A model for efficient, semiconductor-free solar cells via supersensitized electron transfer cascades in photogalvanic devices

Abstract

A mathematical model for a photosynthesis-inspired regenerative photogalvanic device, for transient rather than exclusively steady-state conditions, based on molecular electrochemistry rather than electron transfer processes involving semiconductors, is considered within this work and which is adapted from an experimental system previously developed (J. E. Halls and J. D. Wadhawan, Energy Environ. Sci., 2012, 5, 6541).
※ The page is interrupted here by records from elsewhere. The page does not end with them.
(** * ai_travel_agent front end: the form components and the response cleaner

    A shallow embedding of the four React components of the front end
    (ChatInput, HealthCheck, AdditionalInfo, FinalResponse):

    - JavaScript strings are sequences of UTF-16 code units, kept as
      [list N]; [String.prototype.trim] and the regular expression class
      [\s] use the ECMAScript white space and line terminator set;
    - the three tag regular expressions and the blank-line one of
      [cleanResponse] are values of a small regular expression syntax, run by
      a backtracking matcher that tries alternatives in the order the
      ECMAScript matcher does (greedy: longest first, lazy: shortest first);
    - a component is a record of its [useState] cells; an event handler is a
      state transformer; an [async] handler is cut at its single [await]
      into the part that runs at once and the part that runs when the
      promise settles. *)

From Stdlib Require Import List NArith Lia Bool String Ascii Arith.
From Stdlib Require Import DecimalString.
Import ListNotations.

Local Open Scope N_scope.

(** ** JavaScript strings *)

Module JsString.

(** A string value: its UTF-16 code units. *)
Definition t := list N.

(** A literal of the source, written with a Rocq string (the literals of
    the components are ASCII, one code unit per character). *)
Definition str (s : string) : t :=
  List.map N_of_ascii (list_ascii_of_string s).

(** [!s] for a string: only the empty string is falsy. *)
Definition truthy (s : t) : bool :=
  match s with [] => false | _ :: _ => true end.

(** WhiteSpace and LineTerminator code points of ECMAScript: TAB, LF, VT,
    FF, CR, SP, NBSP, U+1680, U+2000..U+200A, LS, PS, U+202F, U+205F,
    U+3000 and the byte order mark. *)
Definition is_ws (c : N) : bool :=
  ((9 <=? c) && (c <=? 13))
  || (c =? 32) || (c =? 160) || (c =? 5760)
  || ((8192 <=? c) && (c <=? 8202))
  || (c =? 8232) || (c =? 8233) || (c =? 8239) || (c =? 8287)
  || (c =? 12288) || (c =? 65279).

Fixpoint trimStart (s : t) : t :=
  match s with
  | c :: s' => if is_ws c then trimStart s' else s
  | [] => []
  end.

Definition trimEnd (s : t) : t := rev (trimStart (rev s)).

(** [s.trim()] *)
Definition trim (s : t) : t := trimEnd (trimStart s).

Definition eqb (a b : t) : bool :=
  if list_eq_dec N.eq_dec a b then true else false.

(** [String(n)] for a non-negative integer. *)
Definition of_N (n : N) : t :=
  str (NilZero.string_of_uint (N.to_uint n)).

End JsString.

Definition jsstring : Type := JsString.t.
Definition str : string -> jsstring := JsString.str.

(** ** Regular expressions *)

Module Regex.

Definition LF : N := 10.
Definition LT : N := 60.   (* < *)
Definition GT : N := 62.   (* > *)
Definition SLASH : N := 47.
(** [func (g *gcm) auth(out, ciphertext, additionalData, tagMask)] *)
Definition auth (g : gcm) (ciphertext additionalData tagMask : bytes) : bytes :=
  let H := be_to_Z (cipher.Encrypt (cipher g) (repeat x00 16)) in
  let y := update H 0 additionalData in
  let y := update H y ciphertext in
  let lens := Z.lor (Z.shiftl (Z.of_nat (length additionalData) * 8) 64)
                    (Z.of_nat (length ciphertext) * 8) in
  let y := mul (Z.lxor y lens) H in
  xorBytes (be_of_Z 16 y) tagMask.

(** [func gcmInc32(counterBlock *[16]byte)] *)
Definition gcmInc32 (counter : bytes) : bytes :=
  firstn 12 counter ++ be_of_Z 4 (be_to_Z (skipn 12 counter) + 1).

(** [func (g *gcm) deriveCounter] for a nonce of the standard size. *)
Definition deriveCounter (nonce : bytes) : bytes :=
  nonce ++ [x00; x00; x00; x01].

(** [func (g *gcm) counterCrypt(out, in []byte, counter *[16]byte)] *)
Fixpoint counterCrypt_fuel (fuel : nat) (g : gcm) (input counter : bytes) : bytes :=
  match fuel with
  | O => []
  | S fuel' =>
      match input with
      | [] => []
      | _ =>
          let mask := cipher.Encrypt (cipher g) counter in
          xorBytes (firstn gcmBlockSize input) mask
          ++ counterCrypt_fuel fuel' g (skipn gcmBlockSize input) (gcmInc32 counter)
      end
  end.

Definition counterCrypt (g : gcm) (input counter : bytes) : bytes :=
  counterCrypt_fuel (length input) g input counter.

(** Largest plaintext of one call: [((1<<32)-2) * BlockSize] bytes. *)
Definition maxPlaintext : Z := (2 ^ 32 - 2) * 16.

(** [func (g *gcm) Seal(dst, nonce, plaintext, data []byte) []byte] with
    [dst = nil]. *)
Definition Seal (g : gcm) (nonce plaintext data : bytes) : outcome bytes :=
  if negb (length nonce =? nonceSize g)%nat then
    Panics "crypto/cipher: incorrect nonce length given to GCM"
  else if (nonceSize g =? 0)%nat then
    Panics "crypto/cipher: incorrect GCM nonce size"
  else if maxPlaintext <? Z.of_nat (length plaintext) then
    Panics "crypto/cipher: message too large for GCM"
  else
    let counter := deriveCounter nonce in
    let tagMask := cipher.Encrypt (cipher g) counter in
    let out := counterCrypt g plaintext (gcmInc32 counter) in
    let tag := auth g out data tagMask in
    Returns (out ++ tag).

(** [func (g *gcm) Open(dst, nonce, ciphertext, data []byte) ([]byte, error)]
    with [dst = nil]. *)
Definition Open (g : gcm) (nonce ciphertext data : bytes) : outcome (bytes * option error) :=
  if negb (length nonce =? nonceSize g)%nat then
    Panics "crypto/cipher: incorrect nonce length given to GCM"
  else if (tagSize g <? gcmMinimumTagSize)%nat then
    Panics "crypto/cipher: incorrect GCM tag size"
  else if (length ciphertext <? tagSize g)%nat then
    Returns ([], Some errOpen)
  else if maxPlaintext + Z.of_nat (tagSize g) <? Z.of_nat (length ciphertext) then
    Returns ([], Some errOpen)
  else
    let tag := skipn (length ciphertext - tagSize g) ciphertext in
    let ciphertext := firstn (length ciphertext - tagSize g) ciphertext in
    let counter := deriveCounter nonce in
    let tagMask := cipher.Encrypt (cipher g) counter in
    let expectedTag := auth g ciphertext data tagMask in
    if negb (bytes_eqb (firstn (tagSize g) expectedTag) tag) then
      Returns ([], Some errOpen)
    else
      Returns (counterCrypt g ciphertext (gcmInc32 counter), None).

End gcm.

(** ** Package crypto/rand *)
Module rand.

(** The system's randomness as the program sees it: either the source fails,
    or it supplies a stream of bytes, any stream. *)
Inductive Reader : Type :=
| Fails (e : error)
| Supplies (src : nat -> byte).

(** [func Read(b []byte) (n int, err error)]: the buffer after the call, and
    the error.  Without error the whole buffer is filled. *)
Definition Read (r : Reader) (b : bytes) : bytes * option error :=
  match r with
  | Fails e => (b, Some e)
  | Supplies src => (map src (seq 0 (length b)), None)
  end.

End rand.

(** ** Package encryption (encryption/encrypt.go) *)
Module encryption.

(** [func deriveKey(passphrase string, salt []byte) ([]byte, []byte)] *)
Definition deriveKey (passphrase : string) (salt : bytes) : bytes * bytes :=
  (pbkdf2.Key passphrase salt 1000 32 sha256.New, salt).
(** * FileUpload: a shallow embedding of [src/file-upload.tsx]

    The component keeps two pieces of React state, [files] and
    [isDragOver], and talks to two host services: [Math.random] (through
    [generateId]) and the blob URL store ([URL.createObjectURL] and
    [URL.revokeObjectURL]).  The handlers of the component are embedded as
    computations in a small state monad over a [World] that holds the React
    state together with what the host services have been asked so far.

    Conventions.
    - A [File] is the host's file handle, reduced to the three attributes the
      component reads: [name], [size] (an unsigned integer, as [File.size]
      is) and [type] (the declared MIME type).
    - [random_id n] stands for the string that the [n]-th evaluation of
      [Math.random().toString(36).substr(2, 9)] produces; it is a parameter
      of the handlers, so that statements can quantify over every possible
      behaviour of the generator.
    - [URL.createObjectURL] hands out ["blob:0"], ["blob:1"], ... in the
      order of the calls (URLs of the blob scheme, never repeated);
      [URL.revokeObjectURL u] appends [u] to the [revoked] trace, so that
      the number of release calls of a handler is the growth of that trace.
    - A state updater passed to [setFiles] runs once per call. *)

From Stdlib Require Import ZArith List String Lia DecimalString.
From Stdlib Require Import FinFun Permutation.
From Stdlib Require DecimalNat DecimalFacts.
Import ListNotations.

#[local] Open Scope string_scope.
#[local] Open Scope list_scope.

(** ** Data model *)

(** The attributes of the DOM [File] that the component reads. *)
Record File : Type := mkFile {
  name : string;
  size : Z;
  type : string
}.

(** [interface FileWithId { id: string; file: File; previewUrl?: string }] *)
Record FileWithId : Type := mkFileWithId {
  id : string;
  file : File;
  previewUrl : option string
}.

(** JavaScript truthiness of an optional string property: the property is
    present and not the empty string.  This is the test of
    [fileToRemove?.previewUrl] in [removeFile] and of [fileItem.previewUrl]
    in the rendering of a row. *)
Definition truthy (u : option string) : bool :=
  match u with
  | Some s => negb (s =? "")
  | None => false
  end.

(** A record owns a preview handle when its [previewUrl] is truthy. *)
Definition ownsPreview (r : FileWithId) : bool := truthy (previewUrl r).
Computational simulations suggest that pragmatically achievable systems behave as middle-of-the-range photo-rechargeable electrochemical capacitors for light-to-electrical energy storage; in contrast the system performance as a light-to-electrical energy convertor (viz., solar cell), for cells constructed from electrochemically reversible redox couples with fast photo-induced electron transfer reactions is critically dependent on the concentration of the supersensitiser; maximum power conversion efficiency of ca. 6.5% under 500 nm light, 2.4 mW cm⁻² intensity for typical experimental parameters, neglecting Ohmic losses, and employing galvanostatic discharge, with a power conversion efficiency that is capable of being increased by a factor of five (to ca. 34%) when the supersensitizer concentration increases by an order of magnitude (from 5.0 to 50.0 mM). Under an AM 2.0 solar spectrum, numerical simulations suggest that one potentially pragmatically achievable embodiment of this regenerative system is able to perform with a solar-to-electrical power conversion efficiency of 4.5% – an attractive realistic single cell value.